精神面では、誰しもがストレスを抱えているなか、精神的ストレスによる弊害をいかに減らす事ができるか、という能力だと思います。ストレスの感じ方、メンタルの削られ具合は個人の性質ですから変えようがありませんが、その受け取ってしまったストレスをいかにウマく解消するか、というテクニック的な部分が必要になってくると感じました。とはいえ、時間がありませんから「ディズニーランドに行ってストレス発散」とはいきません。すこし時間があれば「飲みに行く」などがありますが、直前期は誰も飲みに来てくれません(笑)。という事で、例えば「食事は必ず誰かと話しながらする」「冬は湯船につかりながら、模試の解説を読む」など、日常で必要になってくる生活動作の中で、時間を使わずにいかにストレスを解消させるか、というテクニックが必要になります。ここで、これらのテクニックを持たず、例えば「食事内容」にストレスをぶつけると、体重管理(=健康管理)に支障をきたしかねません。全ての管理能力はバラバラではなくつながっていて、トータルでのセルフコントロールがうまくできるか、が重要なのだと思います。


学習面における管理能力は、端的に言うと「勉強のスケジュールをある程度たてられるか」という事です。夏までにメジャーを終わらせて、夏に小児産婦、秋からマイナーやりつつQB1周して、冬は過去問と模試の見直し、というざっくりとした計画から、自分の能力に合わせて1日どれくらいやればいいかを逆算してそれを淡々と実行する。何も難しい事は無く、たったこれだけなのですし、医学部のほとんどの人はこれについては(一部の才能だけでここまで来た人をのぞいて)問題なくクリアする(でないと入学できていない)ので、ここがおろそかになるとかなり手痛いです。


かの三苫先生が、「国家試験は賢い人が受かるんじゃないの、強い人が受かるの」と動画の中でおっしゃっていました。これは、「自分を管理し律する強さを持った人が受かる」という意味だったのでは、と僕は思っています。



間違って覚えない


後々ボディーブローのように効いてくるのがこれです。

勉強していると、どうしても自分だけでは理解できない、よくわからない部分が出てくるのは誰にでもあると思います。そういう「わからない知識」を、時間がないという理由で「とりあえず放置」する事が、試験が近づくにつれて多くなると感じました。そして悪い事に、うまく放置できていればいいのですが、「多分こう」みたいな曖昧な認識を真実だと思って記憶してしまい、結果的に間違った知識として脳に定着させてしまう現象がたまに起こります。


これを解消してくれるのが、「友人との会話」です。

友人がある事柄について話していて、それについて自分だけ間違えた知識をもっていると、話の辻褄が合わなくなります。ん?と思うタイミングがあります。そこについて詳しく友人にたずねると、自分が間違えていた事がわかります。たまにですが逆もあります。複数人での会話は「知識の平坦化」作用を持っていると言えるでしょう。皆の足並みをそろえる事が大事な試験ですから、積極的に会話をして、自分の知らない知識はもちろん、曖昧な知識を明確にする事も大事だと思いました。

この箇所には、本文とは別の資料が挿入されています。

Lemma next_stage_runs uuid k msg link rest :
  m_Chain msg = link :: rest → m_ChainID msg = uuid → m_ChainIndex msg = k →
  ∃ s, next_stage msg = Some s ∧ stage_of s = link_stage link ∧
       runs_stage uuid (k + 1) (m_Result msg) s ∧
       m_Chain s.2 = rest ∧ (rest ≠ [] → m_ChainID s.2 = uuid ∧ m_ChainIndex s.2 = (k + 1)%Z).
Proof.
  intros Hc <- <-. unfold next_stage. rewrite Hc.
  destruct (cl_Group link) as [|m ms] eqn:Hg.
  - eexists. split; [done|]. split; [by unfold link_stage; rewrite Hg|].
    split; [|done]. constructor; simpl; try done. by rewrite string_app_nil_r.
  - rewrite <- Hg. change (imap _ (cl_Group link)) with (stage_members msg link rest).
    assert (stage_members msg link rest ≠ []) as Hne by (unfold stage_members; by rewrite Hg).
    eexists. split; [done|].
    set (cb := callbackMessage _ _).
    assert (m_Chain cb = rest ∧ (rest ≠ [] → m_ChainID cb = m_ChainID msg ∧
              m_ChainIndex cb = (m_ChainIndex msg + 1)%Z) ∧ m_ID cb = stage_id msg +:+ ":cb" ∧
            description_of cb = (link_stage link).2) as (Hchain & Hnext & Hid & Hd).
    { unfold cb, callbackMessage. simpl. case_bool_decide as Hr; [by subst|done]. }
    split_and!; [by apply stage_members_of| |done|done].
    constructor; simpl.
    + rewrite bool_decide_false by done. rewrite Hid. unfold stage_id. by rewrite !string_app_assoc.
    + unfold stage_members at 2. rewrite imap_imap. unfold stage_members. rewrite map_imap.
      apply imap_ext. intros j x _. simpl. unfold stage_id. by rewrite !string_app_assoc.
    + split; [by apply Forall_imap|done].
    + apply Forall_imap. intros j x. eexists. split; done.
Qed.

Lemma unroll_runs uuid k msg results :
  length results ≤ length (m_Chain msg) →
  (m_Chain msg ≠ [] → m_ChainID msg = uuid ∧ m_ChainIndex msg = k) →
  map stage_of (unroll msg results) = map link_stage (take (length results) (m_Chain msg)) ∧
  ∀ i s, unroll msg results !! i = Some s →
    ∃ r, results !! i = Some r ∧ runs_stage uuid (k + 1 + Z.of_nat i) r s.
Proof.
  revert k msg. induction results as [|r results IH]; intros k msg Hlen Hid; [done|].
  destruct (m_Chain msg) as [|link rest] eqn:Hc; simpl in Hlen; [lia|].
  destruct Hid as [Hu Hk]; [done|].
  destruct (next_stage_runs uuid k (with_Result r msg) link rest) as (s & Hs & Hst & Hr & Hc' & Hid');
    [done..|].
  destruct (IH (k + 1)%Z s.2) as [Hm Hi]; [rewrite Hc'; lia|by rewrite Hc'|].
  simpl unroll. rewrite Hs. split.
  - simpl. by rewrite Hst, Hm, Hc'.
  - intros [|i] s' Hl; simpl in Hl.
    + injection Hl as <-. exists r. split; [done|]. by rewrite Z.add_0_r.
    + destruct (Hi _ _ Hl) as (r' & ? & ?). exists r'. split; [done|].
      by replace (k + 1 + Z.of_nat (S i))%Z with (k + 1 + 1 + Z.of_nat i)%Z by lia.
Qed.

Lemma snapshotStages_length now i l ls : snapshotStages now i l = Ok ls → length ls = length l.
Proof.
  revert i ls. induction l as [|st l IH]; intros i ls H; simpl in H; [by injection H as <-|].
  apply rbind_ok in H as (link & _ & H). apply rbind_ok in H as (links & Hls%IH & [= <-]).
  simpl. by rewrite Hls.
Qed.


(** A link, a parallel stage of two with its callback, and a last link. *)
Definition demo_workflow : Chain :=
  Then
    (ThenGroup (Then NewChain (demo_args "fetch") [WithMaxRetry 3])
       (Some (OnComplete (Add (Add NewGroup (demo_args "left") []) (demo_args "right") [])
                (demo_args "join") [])))
    (demo_args "publish") [WithQueue "out"].


(** ** What the hand-over stores *)

#[local] Arguments mbind {_ _ _ _} _ _ : simpl never.

(** The tasks a success creates: the next link, or the members of the next
    stage; the callback is created by whoever completes the stage. *)
Definition stage_tasks (s : list TaskMessage * TaskMessage) : list TaskMessage :=
  match s.1 with [] => [s.2] | _ :: _ => s.1 end.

もし1人で勉強している場合は、どうしてもこの自浄作用が働きにくいので、自分が何をわかっていて何をわかっていないか、メモするなり付箋を貼るなりして自分で何とかするしかありません。食事がストレス解消になる、知識の平坦化作用を得られる、これらが複数人で勉強するとありますので、それが「友達と勉強すると有利」と言われる所以だと思います。1人で勉強する方は、ここを補う事ができるようにしたい所です。



こんなところでしょうか。他にも「メックとテコムどっちがいいんだ」とか「何を何周すればいいんだ」とかがありますが、それよりもこの3つが大きく影響したと感じました。参考程度までに。